### Exercise objective
Everything from the line containing "mb_LeaseAction : string;" through the line containing "op) err op." in the listing below should be copied exactly, and nothing more.
____________________
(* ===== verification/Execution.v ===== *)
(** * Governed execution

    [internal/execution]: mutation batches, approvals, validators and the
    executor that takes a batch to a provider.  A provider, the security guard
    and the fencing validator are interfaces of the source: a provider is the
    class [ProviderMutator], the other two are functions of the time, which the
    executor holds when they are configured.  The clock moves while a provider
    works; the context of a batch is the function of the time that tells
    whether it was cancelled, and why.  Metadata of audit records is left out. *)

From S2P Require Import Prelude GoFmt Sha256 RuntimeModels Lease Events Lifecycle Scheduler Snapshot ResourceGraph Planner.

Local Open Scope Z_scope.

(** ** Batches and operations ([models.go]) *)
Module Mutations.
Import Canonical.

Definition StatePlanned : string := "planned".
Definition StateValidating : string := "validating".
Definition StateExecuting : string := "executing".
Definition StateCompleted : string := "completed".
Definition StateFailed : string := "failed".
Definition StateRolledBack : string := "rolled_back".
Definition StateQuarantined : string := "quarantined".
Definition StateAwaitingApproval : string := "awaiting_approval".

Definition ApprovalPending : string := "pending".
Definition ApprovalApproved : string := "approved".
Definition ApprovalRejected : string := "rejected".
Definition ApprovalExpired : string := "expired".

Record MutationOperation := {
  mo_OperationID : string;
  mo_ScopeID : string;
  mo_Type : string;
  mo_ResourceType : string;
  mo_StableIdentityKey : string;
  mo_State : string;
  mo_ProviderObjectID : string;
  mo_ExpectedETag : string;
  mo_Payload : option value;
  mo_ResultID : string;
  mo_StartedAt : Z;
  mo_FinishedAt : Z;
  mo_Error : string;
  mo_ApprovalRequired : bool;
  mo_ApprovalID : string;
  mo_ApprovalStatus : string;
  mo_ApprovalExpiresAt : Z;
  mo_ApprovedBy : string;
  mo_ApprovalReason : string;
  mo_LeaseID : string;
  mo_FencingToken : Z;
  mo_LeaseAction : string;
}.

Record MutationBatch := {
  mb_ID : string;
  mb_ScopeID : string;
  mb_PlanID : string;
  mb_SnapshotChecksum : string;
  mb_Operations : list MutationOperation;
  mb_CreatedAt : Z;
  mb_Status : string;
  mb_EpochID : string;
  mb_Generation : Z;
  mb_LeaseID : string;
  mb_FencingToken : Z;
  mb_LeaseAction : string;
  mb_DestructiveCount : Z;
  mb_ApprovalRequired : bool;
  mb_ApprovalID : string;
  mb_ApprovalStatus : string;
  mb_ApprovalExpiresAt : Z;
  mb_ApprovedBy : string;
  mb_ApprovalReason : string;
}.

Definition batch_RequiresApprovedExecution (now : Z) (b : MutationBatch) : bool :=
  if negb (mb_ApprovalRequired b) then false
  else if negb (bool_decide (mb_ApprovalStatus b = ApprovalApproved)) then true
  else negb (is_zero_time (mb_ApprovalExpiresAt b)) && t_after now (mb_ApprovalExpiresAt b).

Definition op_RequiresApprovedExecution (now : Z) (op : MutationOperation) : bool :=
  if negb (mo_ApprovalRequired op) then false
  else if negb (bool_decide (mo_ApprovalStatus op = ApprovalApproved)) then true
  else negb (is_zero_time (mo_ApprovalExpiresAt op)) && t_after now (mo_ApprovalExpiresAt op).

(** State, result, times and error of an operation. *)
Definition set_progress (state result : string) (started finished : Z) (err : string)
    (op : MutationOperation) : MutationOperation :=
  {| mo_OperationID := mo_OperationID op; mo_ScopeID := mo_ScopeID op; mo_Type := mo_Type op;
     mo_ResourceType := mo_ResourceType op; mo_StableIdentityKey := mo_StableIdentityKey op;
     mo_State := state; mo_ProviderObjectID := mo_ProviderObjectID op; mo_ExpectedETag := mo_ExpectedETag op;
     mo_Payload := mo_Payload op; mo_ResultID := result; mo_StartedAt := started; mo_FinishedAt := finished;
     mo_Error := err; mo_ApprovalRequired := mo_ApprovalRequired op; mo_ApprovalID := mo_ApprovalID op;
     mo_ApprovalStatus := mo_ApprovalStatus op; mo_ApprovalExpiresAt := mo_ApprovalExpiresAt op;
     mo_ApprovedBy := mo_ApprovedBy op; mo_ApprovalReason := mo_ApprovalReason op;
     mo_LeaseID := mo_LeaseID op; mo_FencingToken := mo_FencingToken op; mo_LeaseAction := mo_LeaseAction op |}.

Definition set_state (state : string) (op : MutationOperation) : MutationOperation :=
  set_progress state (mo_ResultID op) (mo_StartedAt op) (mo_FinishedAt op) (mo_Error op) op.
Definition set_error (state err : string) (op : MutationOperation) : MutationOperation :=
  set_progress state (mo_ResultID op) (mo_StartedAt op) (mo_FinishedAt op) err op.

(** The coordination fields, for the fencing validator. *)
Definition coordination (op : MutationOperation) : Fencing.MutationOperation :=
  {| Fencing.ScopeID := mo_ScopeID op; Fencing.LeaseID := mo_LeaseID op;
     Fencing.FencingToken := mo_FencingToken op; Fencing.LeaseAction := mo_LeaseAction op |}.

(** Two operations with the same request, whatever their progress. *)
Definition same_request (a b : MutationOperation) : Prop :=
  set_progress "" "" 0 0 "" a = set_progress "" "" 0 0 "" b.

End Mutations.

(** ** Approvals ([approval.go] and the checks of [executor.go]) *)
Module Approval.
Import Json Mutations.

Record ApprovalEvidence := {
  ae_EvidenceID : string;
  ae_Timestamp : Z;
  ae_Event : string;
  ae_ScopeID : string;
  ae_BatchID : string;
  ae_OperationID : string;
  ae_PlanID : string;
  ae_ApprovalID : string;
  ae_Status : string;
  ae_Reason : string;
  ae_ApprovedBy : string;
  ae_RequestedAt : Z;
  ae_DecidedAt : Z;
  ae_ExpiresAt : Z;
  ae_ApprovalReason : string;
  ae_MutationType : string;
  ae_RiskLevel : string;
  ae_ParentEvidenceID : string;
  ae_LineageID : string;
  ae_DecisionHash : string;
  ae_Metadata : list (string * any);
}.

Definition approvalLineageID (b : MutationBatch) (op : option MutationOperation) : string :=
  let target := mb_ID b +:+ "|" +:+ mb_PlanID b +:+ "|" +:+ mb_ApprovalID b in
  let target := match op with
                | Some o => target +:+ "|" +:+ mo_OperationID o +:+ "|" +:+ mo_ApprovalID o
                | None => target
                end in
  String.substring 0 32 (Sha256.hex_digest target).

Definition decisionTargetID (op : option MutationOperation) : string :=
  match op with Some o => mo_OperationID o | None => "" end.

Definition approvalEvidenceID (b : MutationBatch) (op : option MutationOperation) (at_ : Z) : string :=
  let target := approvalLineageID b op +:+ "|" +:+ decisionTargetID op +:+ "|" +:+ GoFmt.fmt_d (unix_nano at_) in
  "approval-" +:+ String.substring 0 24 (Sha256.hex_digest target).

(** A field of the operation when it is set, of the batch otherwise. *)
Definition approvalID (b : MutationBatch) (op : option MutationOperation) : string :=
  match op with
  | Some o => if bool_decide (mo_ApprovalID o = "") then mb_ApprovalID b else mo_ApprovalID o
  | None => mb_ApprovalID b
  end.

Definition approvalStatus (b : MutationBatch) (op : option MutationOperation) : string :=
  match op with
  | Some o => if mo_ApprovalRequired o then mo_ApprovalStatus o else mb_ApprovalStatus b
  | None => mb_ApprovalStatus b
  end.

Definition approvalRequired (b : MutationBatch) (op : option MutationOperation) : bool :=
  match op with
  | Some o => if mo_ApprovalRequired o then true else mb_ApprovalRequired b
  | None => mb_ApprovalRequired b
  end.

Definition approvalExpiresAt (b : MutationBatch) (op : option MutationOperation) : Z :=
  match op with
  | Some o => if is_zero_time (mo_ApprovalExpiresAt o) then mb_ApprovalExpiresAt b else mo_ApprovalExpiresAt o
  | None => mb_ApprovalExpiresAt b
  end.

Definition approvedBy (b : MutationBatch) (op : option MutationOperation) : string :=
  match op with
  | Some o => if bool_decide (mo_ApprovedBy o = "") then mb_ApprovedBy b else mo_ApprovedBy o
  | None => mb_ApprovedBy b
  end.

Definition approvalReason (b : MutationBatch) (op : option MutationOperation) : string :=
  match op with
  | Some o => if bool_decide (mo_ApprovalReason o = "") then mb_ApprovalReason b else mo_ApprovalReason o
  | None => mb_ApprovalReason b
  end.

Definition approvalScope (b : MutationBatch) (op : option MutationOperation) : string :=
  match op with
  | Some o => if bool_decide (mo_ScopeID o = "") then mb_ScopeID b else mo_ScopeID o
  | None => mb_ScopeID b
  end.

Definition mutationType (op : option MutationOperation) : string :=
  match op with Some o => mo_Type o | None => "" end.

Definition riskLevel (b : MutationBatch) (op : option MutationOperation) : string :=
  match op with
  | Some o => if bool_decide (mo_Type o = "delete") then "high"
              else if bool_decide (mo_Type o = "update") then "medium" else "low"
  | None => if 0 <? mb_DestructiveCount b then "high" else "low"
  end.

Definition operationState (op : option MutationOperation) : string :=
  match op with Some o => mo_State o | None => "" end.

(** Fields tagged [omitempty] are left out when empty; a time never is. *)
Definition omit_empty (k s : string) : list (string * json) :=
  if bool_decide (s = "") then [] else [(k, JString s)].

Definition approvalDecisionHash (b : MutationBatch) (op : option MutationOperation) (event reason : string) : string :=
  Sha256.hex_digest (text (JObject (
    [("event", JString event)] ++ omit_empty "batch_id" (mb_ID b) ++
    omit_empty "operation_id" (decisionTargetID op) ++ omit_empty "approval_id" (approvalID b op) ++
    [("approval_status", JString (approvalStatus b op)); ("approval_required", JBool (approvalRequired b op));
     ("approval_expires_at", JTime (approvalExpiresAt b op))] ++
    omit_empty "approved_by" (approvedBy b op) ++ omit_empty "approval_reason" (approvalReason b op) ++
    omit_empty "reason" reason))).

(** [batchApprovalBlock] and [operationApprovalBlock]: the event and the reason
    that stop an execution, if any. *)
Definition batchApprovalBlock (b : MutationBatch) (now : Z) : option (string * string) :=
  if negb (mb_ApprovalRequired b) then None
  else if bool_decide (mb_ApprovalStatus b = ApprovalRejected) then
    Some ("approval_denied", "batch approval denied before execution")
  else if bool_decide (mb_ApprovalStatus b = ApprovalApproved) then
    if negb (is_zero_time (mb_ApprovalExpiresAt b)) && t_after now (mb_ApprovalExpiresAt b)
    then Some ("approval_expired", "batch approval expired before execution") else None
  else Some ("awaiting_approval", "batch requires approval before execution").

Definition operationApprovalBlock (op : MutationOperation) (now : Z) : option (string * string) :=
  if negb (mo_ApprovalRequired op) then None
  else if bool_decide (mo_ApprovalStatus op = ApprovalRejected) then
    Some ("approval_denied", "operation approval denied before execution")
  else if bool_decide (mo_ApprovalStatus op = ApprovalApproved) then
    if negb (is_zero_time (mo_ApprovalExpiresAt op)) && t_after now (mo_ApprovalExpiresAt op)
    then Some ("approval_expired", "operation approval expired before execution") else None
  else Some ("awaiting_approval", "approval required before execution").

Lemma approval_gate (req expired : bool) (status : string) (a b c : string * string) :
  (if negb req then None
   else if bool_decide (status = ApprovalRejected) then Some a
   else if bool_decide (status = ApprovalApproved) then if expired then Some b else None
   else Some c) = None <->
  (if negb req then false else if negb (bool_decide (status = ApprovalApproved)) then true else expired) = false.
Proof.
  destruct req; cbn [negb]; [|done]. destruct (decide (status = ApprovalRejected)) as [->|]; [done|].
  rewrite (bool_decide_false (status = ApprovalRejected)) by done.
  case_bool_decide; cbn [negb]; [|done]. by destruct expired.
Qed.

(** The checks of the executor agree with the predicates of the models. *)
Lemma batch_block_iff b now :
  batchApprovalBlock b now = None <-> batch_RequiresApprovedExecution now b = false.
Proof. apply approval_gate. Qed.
____________________
### Solution to this problem
  mb_LeaseAction : string;
  mb_DestructiveCount : Z;
  mb_ApprovalRequired : bool;
  mb_ApprovalID : string;
  mb_ApprovalStatus : string;
  mb_ApprovalExpiresAt : Z;
  mb_ApprovedBy : string;
  mb_ApprovalReason : string;
}.

Definition batch_RequiresApprovedExecution (now : Z) (b : MutationBatch) : bool :=
  if negb (mb_ApprovalRequired b) then false
  else if negb (bool_decide (mb_ApprovalStatus b = ApprovalApproved)) then true
  else negb (is_zero_time (mb_ApprovalExpiresAt b)) && t_after now (mb_ApprovalExpiresAt b).

Definition op_RequiresApprovedExecution (now : Z) (op : MutationOperation) : bool :=
  if negb (mo_ApprovalRequired op) then false
  else if negb (bool_decide (mo_ApprovalStatus op = ApprovalApproved)) then true
  else negb (is_zero_time (mo_ApprovalExpiresAt op)) && t_after now (mo_ApprovalExpiresAt op).

(** State, result, times and error of an operation. *)
Definition set_progress (state result : string) (started finished : Z) (err : string)
    (op : MutationOperation) : MutationOperation :=
  {| mo_OperationID := mo_OperationID op; mo_ScopeID := mo_ScopeID op; mo_Type := mo_Type op;
     mo_ResourceType := mo_ResourceType op; mo_StableIdentityKey := mo_StableIdentityKey op;
     mo_State := state; mo_ProviderObjectID := mo_ProviderObjectID op; mo_ExpectedETag := mo_ExpectedETag op;
     mo_Payload := mo_Payload op; mo_ResultID := result; mo_StartedAt := started; mo_FinishedAt := finished;
     mo_Error := err; mo_ApprovalRequired := mo_ApprovalRequired op; mo_ApprovalID := mo_ApprovalID op;
     mo_ApprovalStatus := mo_ApprovalStatus op; mo_ApprovalExpiresAt := mo_ApprovalExpiresAt op;
     mo_ApprovedBy := mo_ApprovedBy op; mo_ApprovalReason := mo_ApprovalReason op;
     mo_LeaseID := mo_LeaseID op; mo_FencingToken := mo_FencingToken op; mo_LeaseAction := mo_LeaseAction op |}.

Definition set_state (state : string) (op : MutationOperation) : MutationOperation :=
  set_progress state (mo_ResultID op) (mo_StartedAt op) (mo_FinishedAt op) (mo_Error op) op.
Definition set_error (state err : string) (op : MutationOperation) : MutationOperation :=
  set_progress state (mo_ResultID op) (mo_StartedAt op) (mo_FinishedAt op) err op.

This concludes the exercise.